The Arizona Republic

Listen up, scrunts, and turn the fan off when you leaf

- Clay Thompson Arizona Republic USA TODAY NETWORK Will you please tell my sons to turn off the ceiling fans when they leave a room or the house? They won’t listen to me, but maybe they will believe it if they see it in the newspaper.

This column was originally published May 18, 2002:

After a recent column on Arizona pioneer Sharlot Hall, I got a note from Richard Sims, director of the Sharlot Hall Museum in Prescott, who was good enough to include a list of Western phrases that Hall had collected in her journals over the years.

If you are going to live in Arizona, old pard, you should start using some of these words so you’ll sound down home. Here are a few:

Bogue: To force oneself where one is not wanted, as in “My masters are bogueing around the newsroom again.”

Dab right down: To come upon or set upon quickly, as in “The other day I wrote leafs when I meant leaves, and readers dabbed right down on it.”

Sloomsey: Ill-fitting or loose, as in “Leafs was a pretty sloomsey spelling.”
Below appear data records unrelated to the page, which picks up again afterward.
(** C7, as amended: given the response [fetch] resolves to, (1) if its
    status is not in 200..299 the call throws, and the message thrown is the
    text failed to fetch spot rate: followed by the decimal status code;
    (2) if the status is in 200..299 and the body is an array whose first
    row carries a rate that is not null, the call returns that rate; (3) if
    the first row has no rate, or a null one, the call returns 0; (4) if the
    status is in 200..299 and the body is the empty array, the call returns
    0. *)
Theorem fetchSpotRate_outcomes
  (fetch : string -> list (string * string) -> Result MarketData.HttpResponse)
  (baseUrl apiKey symbol date : string) (resp : MarketData.HttpResponse) :
  fetch (baseUrl +:+ "/rest/v1/spot_rates?symbol=eq." +:+ symbol
         +:+ "&date=eq." +:+ date +:+ "&select=rate")
        [("apikey", apiKey); ("Authorization", "Bearer " +:+ apiKey)] = Ok resp →
  (¬ (200 <= MarketData.status resp <= 299)%N →
     MarketData.fetchSpotRate fetch baseUrl apiKey symbol date
     = Throw ("failed to fetch spot rate: "
              +:+ JS.Number_toString (MarketData.status resp)))
  ∧ ((200 <= MarketData.status resp <= 299)%N →
     ∀ fields rest rate,
       MarketData.json_body resp
       = Ok (MarketData.JArray (MarketData.JObject fields :: rest)) →
       MarketData.property "rate" fields = Some rate →
       rate ≠ MarketData.JNull →
       MarketData.fetchSpotRate fetch baseUrl apiKey symbol date = Ok rate)
  ∧ ((200 <= MarketData.status resp <= 299)%N →
     ∀ fields rest,
       MarketData.json_body resp
       = Ok (MarketData.JArray (MarketData.JObject fields :: rest)) →
       (MarketData.property "rate" fields = None
        ∨ MarketData.property "rate" fields = Some MarketData.JNull) →
       MarketData.fetchSpotRate fetch baseUrl apiKey symbol date
       = Ok (MarketData.JNumber 0))
  ∧ ((200 <= MarketData.status resp <= 299)%N →
     MarketData.json_body resp = Ok (MarketData.JArray []) →
     MarketData.fetchSpotRate fetch baseUrl apiKey symbol date
     = Ok (MarketData.JNumber 0)).
Proof.
  intros Hfetch. unfold MarketData.fetchSpotRate. rewrite Hfetch.
  pose proof (ok_iff_2xx resp) as Hok.
  destruct (MarketData.ok resp); cbn [negb].
  - split; [intros Hn; exfalso; apply Hn, Hok; reflexivity|]. split; [|split].
    + intros _ fields rest rate -> Hrate Hnn. cbn. rewrite Hrate. cbn.
      destruct rate; try reflexivity. contradiction.
    + intros _ fields rest -> [Hrate|Hrate]; cbn; rewrite Hrate; reflexivity.
    + intros _ ->. reflexivity.
  - split; [reflexivity|].
    split; [|split]; intros H2xx; apply Hok in H2xx; discriminate H2xx.
Qed.

Lemma fetchSpotRate_outcomes_witness :
  let rate := MarketData.JNumber (5 # 4) in
  let rows := MarketData.JArray [MarketData.JObject [("rate", rate)]] in
  let call := fun resp =>
    MarketData.fetchSpotRate (Fixtures.responding resp)
      "https://data.example" "key" "EURUSD" "2025-01-01" in
  call {| MarketData.status := 404; MarketData.json_body := Throw "not json" |}
  = Throw "failed to fetch spot rate: 404"
  ∧ call {| MarketData.status := 200; MarketData.json_body := Ok rows |} = Ok rate
  ∧ call {| MarketData.status := 200;
            MarketData.json_body := Ok (MarketData.JArray []) |}
    = Ok (MarketData.JNumber 0).
Proof.
  intros rate rows call.
  assert (Hall : ∀ resp,
    (¬ (200 <= MarketData.status resp <= 299)%N →
       call resp = Throw ("failed to fetch spot rate: "
                          +:+ JS.Number_toString (MarketData.status resp)))
    ∧ ((200 <= MarketData.status resp <= 299)%N →
       ∀ fields rest r,
         MarketData.json_body resp
         = Ok (MarketData.JArray (MarketData.JObject fields :: rest)) →
         MarketData.property "rate" fields = Some r →
         r ≠ MarketData.JNull → call resp = Ok r)
    ∧ ((200 <= MarketData.status resp <= 299)%N →
       MarketData.json_body resp = Ok (MarketData.JArray []) →
       call resp = Ok (MarketData.JNumber 0))).
  { intros resp.
    destruct (fetchSpotRate_outcomes (Fixtures.responding resp)
                "https://data.example" "key" "EURUSD" "2025-01-01" resp eq_refl)
      as (H1 & H2 & _ & H4).
    split; [exact H1|]. split; [exact H2 | exact H4]. }
  split; [|split].
  - refine (proj1 (Hall {| MarketData.status := 404;
                            MarketData.json_body := Throw "not json" |}) _).
    cbn. lia.
  - refine (proj1 (proj2 (Hall {| MarketData.status := 200;
                                   MarketData.json_body := Ok rows |}))
              _ [("rate", rate)] [] rate eq_refl eq_refl _).
    + cbn. lia.
    + discriminate.
  - refine (proj2 (proj2 (Hall {| MarketData.status := 200;
                                   MarketData.json_body := Ok (MarketData.JArray []) |}))
              _ eq_refl).
    cbn. lia.
Defined.

(** C7, as stated, fails on a first row whose rate is null: the claim has
    the call return the rate field of the first row, and on the body
    [[{"rate": null}]] with status 200 the call returns 0 instead. *)
Lemma fetchSpotRate_null_rate_counterexample :
  ¬ (∀ (fetch : string -> list (string * string) -> Result MarketData.HttpResponse)
       (baseUrl apiKey symbol date : string) (resp : MarketData.HttpResponse)
       (fields : list (string * MarketData.json)) (rest : list MarketData.json)
       (rate : MarketData.json),
       fetch (baseUrl +:+ "/rest/v1/spot_rates?symbol=eq." +:+ symbol
              +:+ "&date=eq." +:+ date +:+ "&select=rate")
             [("apikey", apiKey); ("Authorization", "Bearer " +:+ apiKey)] = Ok resp →
       (200 <= MarketData.status resp <= 299)%N →
       MarketData.json_body resp
       = Ok (MarketData.JArray (MarketData.JObject fields :: rest)) →
       MarketData.property "rate" fields = Some rate →
       MarketData.fetchSpotRate fetch baseUrl apiKey symbol date = Ok rate).
Proof.
  intros Hclaim.
  pose (resp := {| MarketData.status := 200;
                   MarketData.json_body :=
                     Ok (MarketData.JArray
                           [MarketData.JObject [("rate", MarketData.JNull)]]) |}).
  assert (H2xx : (200 <= MarketData.status resp <= 299)%N) by (cbn; lia).
  specialize (Hclaim (Fixtures.responding resp)
                "https://data.example" "key" "EURUSD" "2025-01-01" resp
                [("rate", MarketData.JNull)] [] MarketData.JNull
                eq_refl H2xx eq_refl eq_refl).
  discriminate Hclaim.
Qed.

(** ** The functional-if *)

Section smoothing.
Import Fuzzy.
Local Open Scope R_scope.

Lemma ramp_below (eps y : R) : 0 < eps → y <= 0 → Rmax 0 (Rmin eps y) = 0.
Proof.
  intros He Hy. rewrite Rmin_right by lra. apply Rmax_left. exact Hy.
Qed.

Lemma ramp_above (eps y : R) : 0 < eps → eps <= y → Rmax 0 (Rmin eps y) = eps.
Proof.
  intros He Hy. rewrite Rmin_left by lra. apply Rmax_right. lra.
Qed.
Knock a skillet full of hell out of: As in “If one more person mentions that leafs thing, I’m going to knock a skillet full of hell out of them.”

Scrunt: Small or dwarfish, which brings us to today’s question:

You can tell those scrunts on behalf of me, The Arizona Republic, Phoenix Newspapers Inc. and Gannett Co. Inc. that you are absolutely correct.

They are wasting energy by leaving the fans on when nobody’s there.

I double-checked this with Jeff Lane, a spokesman for Salt River Project, who said it’s pretty much the same as leaving lights on in an empty room.

Remember, whippersna­ppers, the ceiling fan isn’t really cooling the air. It is cooling you by blowing air over your skin, which makes you feel cooler.

But if you’re not there to be cooled, the fan is mostly just pushing air around and burning electricit­y and costing your poor old parents money.

So turn it off when you leaf.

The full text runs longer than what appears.